Thank you again,
Now what I was trying to tease out here is whether Pebbles elderly joints were causing her issue or if there is something else taking its toll and leaving her weak. And if she was just running after the lawn mower without issue so recently, the latter is more suspicious there. Therefore, we need to focus on her lack of appetite first to see if we can get her back to eating and then see a restoration of her energy and mobility.
Now as I am sure you can appreciate, anorexia in the elderly dog can be triggered by a range of concerns. Specifically, we can see anorexia related to conditions of the GI but also conditions that affect the body as a whole. This includes bacterial infection, viral disease, pancreatitis
, metabolic conditions, organ disease (ie liver or kidney troubles), cancer, toxin and/or foreign material ingestion.
Now since those non-edible issues are less likely here, then we can start some supportive care to see if we can break her fast. First off, to address any nausea inducing her anorexia, we can start by treating with an antacid. There are a number of antacids that are available over the counter and pet friendly. I would advise only treating with one, but the two I tend to recommend are:
* Pepcid (More Info/Dose @http://www.petplace.com/article/drug-library/library/over-the-counter/famotidine
*Zantac (More Info/Dose @ http://www.petplace.com/article/drug-library/library/over-the-counter/ranitidine-hcl-zantac)
This medication of course shouldn’t be given without consulting your vet if she does have any pre-existing conditions or is on any other medications. Ideally, it should be given about 30 minutes before food to ease her upset stomach
Once that is on board, you will want to try and see if you can get her eating (as you have). If she hasn’t been keen to have her favourites, then I would advise also trying to tempt her with a light/easily digestible diet. Examples of this would be boiled chicken
, boiled white fish, scrambled eggs
(made with water and not milk), meat baby food (do avoid the ones with garlic powder in the ingredients) or there are also veterinary prescription diets that can be used in cases of gastroenteritis, notable Hill’s I/D or Royal Canin’s sensitivity.
If she refuses these and since she isn't vomiting, then we could also initiate syringe feeding
her. If you need to do this, then I'd advise a critical care diet (ie Hills AD, Clinicare, Dogsure, etc) or the use of wet puppy food. All can be fed directly or watered down to syringe and each has more nutrition per bite to get calories into her even if we cannot get a large volume in.
On top off all of this, you do need to keep an eye
on her water intake and hydration status. If possible, you do want to check her hydration now. To check this and make sure she is not becoming dehydrated there are a few things we can test at home. One is whether the eyes appear sunken, if the gums are tacky instead of wet/moist, and whether she has a "skin tent" when you lift the skin. To see how to check these parameters for dehydration, you can find a wee video on this HERE. (http://www.ehow.com/video_12232503_dog-dehydrated.html), If you are seeing any signs of dehydration already, then you do want to have your wee one seen by the vet before this gets any further out of control.

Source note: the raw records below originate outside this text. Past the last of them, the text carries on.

(* ===== verification/Io.v ===== *)
(** * Sockets as the program sees them

    An [async fn] that talks to one peer is a state that waits for the next
    read.  The environment decides what each read returns (any cut of the
    peer's bytes, end of file, or an error) and after how many writes the
    socket fails; [run_reads] feeds a script of reads to the function. *)

From S2P Require Import Prelude RustStr Messages.

(** The result of [stream.read_buf(&mut buf).await]; [RdData []] is [Ok(0)]. *)
Inductive rd :=
  | RdErr
  | RdData (chunk : bytes).

(** The writing half: what was sent, and how many more writes succeed
    ([None]: all of them). *)
Record sink := mk_sink { sent : bytes; writes_left : option nat }.

(** [stream.write_all(b).await?] *)
Definition send (w : sink) (b : bytes) : outcome sink :=
  match writes_left w with
  | None => Ok (mk_sink (sent w ++ b) None)
  | Some O => Err IoError
  | Some (S n) => Ok (mk_sink (sent w ++ b) (Some n))
  end.

Inductive progress (S R : Type) :=
  | Waiting (s : S)
  | Done (r : outcome R).
Arguments Waiting {S R} s.
Arguments Done {S R} r.

(** The function after each of the given reads (or other events), and the ones
    it did not take. *)
Fixpoint run_reads {E S R} (on_read : S → E → progress S R) (s : S) (l : list E)
    : progress S R * list E :=
  match l with
  | [] => (Waiting s, [])
  | r :: l' =>
      match on_read s r with
      | Waiting s' => run_reads on_read s' l'
      | Done x => (Done x, l')
      end
  end.

(** An outcome in the middle of a function: errors and panics leave it. *)
Definition andthen {A S R} (m : outcome A) (k : A → progress S R) : progress S R :=
  match m with Ok a => k a | Err e => Done (Err e) | Panic => Done Panic end.
Notation "x '<~' m ; k" := (andthen m (λ x, k))
  (at level 20, m at level 100, k at level 200, right associativity) : pgmux_scope.

Lemma andthen_Ok {A S R} (m : outcome A) (k : A → progress S R) r :
  andthen m k = Done (Ok r) → ∃ a, m = Ok a ∧ k a = Done (Ok r).
Proof. destruct m; simpl; intros; simplify_eq; eauto. Qed.
Lemma andthen_Waiting {A S R} (m : outcome A) (k : A → progress S R) s :
  andthen m k = Waiting s → ∃ a, m = Ok a ∧ k a = Waiting s.
Proof. destruct m; simpl; intros; simplify_eq; eauto. Qed.

(** ** Draining as a total function *)

(** [while let Some((msg, raw)) = try_read_message_with_raw(&mut buf)? { body }];
    the fuel of [drain] is always enough ([drain_total]). *)
Definition drain_raw {St R} (body : St → PgMessage → bytes → outcome (St + R)) (s : St) (buf : bytes)
    : outcome ((St + R) * bytes) :=
  default Panic (drain body s buf).

Section drain_raw.
Context {St R : Type} (body : St → PgMessage → bytes → outcome (St + R)).

Lemma drain_raw_wire s m rest :
  msg_fits m →
  drain_raw body s (wire m ++ rest) =
    match body s m (wire m) with
    | Ok (inl s') => drain_raw body s' rest
    | Ok (inr r) => Ok (inr r, rest)
    | Err e => Err e
    | Panic => Panic
    end.
Proof using Type.
  intros Hm. unfold drain_raw. rewrite drain_wire by done. by destruct (body s m (wire m)) as [[]| |].
Qed.

(** The recursion equation of the loop. *)
Lemma drain_raw_eq s buf :
  drain_raw body s buf =
    match try_read_message_with_raw buf with
    | Ok (None, buf) => Ok (inl s, buf)
    | Ok (Some (m, raw), buf) =>
        match body s m raw with
        | Ok (inl s') => drain_raw body s' buf
        | Ok (inr r) => Ok (inr r, buf)
        | Err e => Err e
        | Panic => Panic
        end
    | Err e => Err e
    | Panic => Panic
    end.
Proof using Type.
  unfold drain_raw. rewrite drain_unfold. unfold drain_body.
  destruct (try_read_message_with_raw buf) as [[[[m raw]|] rest]| |]; simpl; try done.
  by destruct (body s m raw) as [[]| |].
Qed.

Lemma drain_raw_app s b1 b2 :
  drain_raw body s (b1 ++ b2) =
    match drain_raw body s b1 with
    | Ok (inl s', rest) => drain_raw body s' (rest ++ b2)
    | Ok (inr r, rest) => Ok (inr r, rest ++ b2)
    | o => o
    end.
Proof using Type.
  unfold drain_raw. rewrite drain_app.
  destruct (drain_total body s b1) as [o Ho]. rewrite Ho. simpl. by destruct o as [[[]]| |].
Qed.

(** What is left over holds no complete message. *)
Lemma drain_raw_stuck s b s' rest :
  drain_raw body s b = Ok (inl s', rest) → drain_raw body s' rest = Ok (inl s', rest).
Proof using Type.
  intros E. pose proof (drain_raw_app s b []) as H. rewrite E, !app_nil_r in H. congruence.
Qed.

Lemma drain_raw_nil s : drain_raw body s [] = Ok (inl s, []).
Proof using Type. by rewrite drain_raw_eq. Qed.

(** Induction over the messages a drain takes. *)
Lemma drain_raw_inv (I : St → bytes → Prop) (Q : R → bytes → Prop) s buf :
  (∀ s m rest s', msg_fits m → I s (wire m ++ rest) → body s m (wire m) = Ok (inl s') → I s' rest) →
  (∀ s m rest r, msg_fits m → I s (wire m ++ rest) → body s m (wire m) = Ok (inr r) → Q r rest) →
  I s buf →
  match drain_raw body s buf with
  | Ok (inl s', rest) => I s' rest
  | Ok (inr r, rest) => Q r rest
  | _ => True
  end.
Proof using Type.
  intros H1 H2. pattern s, buf. apply drain_ind. clear s buf. intros s buf IH Hs.
  rewrite drain_raw_eq.
  destruct (try_read_message_with_raw buf) as [[[[m raw]|] rest]| |] eqn:E; try done.
  - pose proof (read_raw_Some _ _ _ _ E) as (-> & -> & Hm).
    destruct (body s m (wire m)) as [[s'|r]| |] eqn:Eb; try done; [|by eapply H2].
    eapply (IH s' m); eauto.
  - by apply read_raw_None in E as ->.
Qed.

Lemma drain_raw_no_panic s buf :
  (∀ s m, msg_fits m → body s m (wire m) ≠ Panic) → drain_raw body s buf ≠ Panic.
Proof using Type.
  intros Hb. pattern s, buf. apply drain_ind. clear s buf. intros s buf IH. rewrite drain_raw_eq.
  pose proof (read_raw_inv buf) as Hr.
  destruct (try_read_message_with_raw buf) as [[[[m raw]|] rest]| |] eqn:E; try done.
  destruct Hr as (-> & -> & Hm). specialize (Hb s m Hm).
  destruct (body s m (wire m)) as [[s'|r]| |]; try done. by eapply (IH s' m).
Qed.

(** A function that appends each read to a buffer and drains it behaves as one
    drain of everything read, however it is cut. *)
Lemma chunks_drain {T O} (embed : St → bytes → T) (ev : bytes → O)
    {X} (step : T → O → progress T X) (exit : R → bytes → progress T X) s buf chunks :
  (∀ s buf c, c ≠ [] → step (embed s buf) (ev c)
     = andthen (drain_raw body s (buf ++ c))
         (λ x, match x with (inl s', rest) => Waiting (embed s' rest) | (inr r, rest) => exit r rest end)) →
  Forall (λ c, c ≠ []) chunks → drain_raw body s buf = Ok (inl s, buf) →
  ∀ s' rest, drain_raw body s (buf ++ concat chunks) = Ok (inl s', rest) →
  run_reads step (embed s buf) (ev <$> chunks) = (Waiting (embed s' rest), []).
Proof using Type.
  intros Hst Hc. revert s buf. induction Hc as [|c cs Hne _ IH]; intros s buf Hbuf s' rest E.
  - simpl in *. rewrite app_nil_r in E. rewrite Hbuf in E. by simplify_eq.
  - simpl in E |- *. rewrite Hst by done. rewrite (assoc_L (++)), drain_raw_app in E.
    destruct (drain_raw body s (buf ++ c)) as [[[s1|r] rest1]| |] eqn:E1; simplify_eq/=.
    eapply IH; [exact (drain_raw_stuck _ _ _ _ E1)|done].
Qed.
End drain_raw.

(** [while let Some(msg) = try_read_message(&mut buf, false)? { body }] *)
Definition drain_msgs {St R} (body : St → PgMessage → outcome (St + R)) (s : St) (buf : bytes)
    : outcome ((St + R) * bytes) :=
  drain_raw (λ s m _, body s m) s buf.

Section drain_msgs.
Context {St R : Type} (body : St → PgMessage → outcome (St + R)).

(** The same loop with the plain reader. *)
Lemma drain_msgs_eq s buf :
  drain_msgs body s buf =
    match try_read_message buf false with
    | Ok (None, buf) => Ok (inl s, buf)
    | Ok (Some m, buf) =>
        match body s m with
        | Ok (inl s') => drain_msgs body s' buf
        | Ok (inr r) => Ok (inr r, buf)
        | Err e => Err e
        | Panic => Panic
        end
    | Err e => Err e
    | Panic => Panic
    end.
Proof using Type.
  rewrite readers_agree. unfold drain_msgs. rewrite drain_raw_eq.
  by destruct (try_read_message_with_raw buf) as [[[[m raw]|] rest]| |].
Qed.

Lemma drain_msgs_wire s m rest :
  msg_fits m →
  drain_msgs body s (wire m ++ rest) =
    match body s m with
    | Ok (inl s') => drain_msgs body s' rest
    | Ok (inr r) => Ok (inr r, rest)
    | Err e => Err e
    | Panic => Panic
    end.
Proof using Type. apply drain_raw_wire. Qed.

Lemma drain_msgs_app s b1 b2 :
  drain_msgs body s (b1 ++ b2) =
    match drain_msgs body s b1 with
    | Ok (inl s', rest) => drain_msgs body s' (rest ++ b2)
    | Ok (inr r, rest) => Ok (inr r, rest ++ b2)
    | o => o
    end.
Proof using Type. apply drain_raw_app. Qed.

Lemma drain_msgs_stuck s b s' rest :
  drain_msgs body s b = Ok (inl s', rest) → drain_msgs body s' rest = Ok (inl s', rest).
Proof using Type. apply drain_raw_stuck. Qed.

Lemma drain_msgs_nil s : drain_msgs body s [] = Ok (inl s, []).
Proof using Type. apply drain_raw_nil. Qed.
End drain_msgs.

(** ** A function that only drains

    A read appends to the buffer and the loop drains it: its behaviour depends
    on the bytes read, not on how they were cut into reads. *)
Section feed.
Context {St R : Type} (body : St → PgMessage → outcome (St + R)) (eof : error).

Definition feed (sb : St * bytes) (r : rd) : progress (St * bytes) R :=
  match r with
  | RdErr => Done (Err IoError)
  | RdData [] => Done (Err eof)
  | RdData chunk =>
      x <~ drain_msgs body sb.1 (sb.2 ++ chunk);
      match x with
      | (inl s, rest) => Waiting (s, rest)
      | (inr r, _) => Done (Ok r)
      end
  end.

(** One drain of everything, on the reads that arrive one by one. *)
Lemma feed_chunks s buf chunks :
  Forall (λ c, c ≠ []) chunks → drain_msgs body s buf = Ok (inl s, buf) →
  (run_reads feed (s, buf) (RdData <$> chunks)).1 =
    x <~ drain_msgs body s (buf ++ concat chunks);
    match x with
    | (inl s, rest) => Waiting (s, rest)
    | (inr r, _) => Done (Ok r)
    end.
Proof using Type.
  intros Hc. revert s buf. induction Hc as [|c cs Hne _ IH]; intros s buf Hbuf; simpl.
  - by rewrite app_nil_r, Hbuf.
  - destruct c as [|b c]; [done|]. cbn [feed fst snd].
    rewrite (assoc_L (++)), (drain_msgs_app body s (buf ++ b :: c)).
    destruct (drain_msgs body s (buf ++ b :: c)) as [[[s'|r] rest]| |] eqn:E; simpl; try done.
    apply IH. eapply drain_msgs_stuck, E.
Qed.
End feed.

Overall, when an older down and off food, we do need to tread with care. In this case, her reluctance to walk and lethargy are likely side effects of what is putting her off her food. Therefore, we'd want to use the above to get her back on her food as soon as possible. If you initiate these treatments and do not see improvement over the next 12-24 hours (sooner if she does appear dehydrated), the it would be prudent to take her to the vet so that they can make sure there is nothing sinister afoot. With her being an older lass and anorexia can be signs of so many conditions, it would be worth considering having your vet check a blood sample (to make sure her organs are working as they should). Depending on their findings, the vet will be able to cover her with antibiotics and anti-nausea/vomiting medication and appetite stimulating medications by injection to help settle her stomach
and get Pebbles back on track as quick as possible.
I hope this information is helpful.
If you need any additional information, do not hesitate to ask!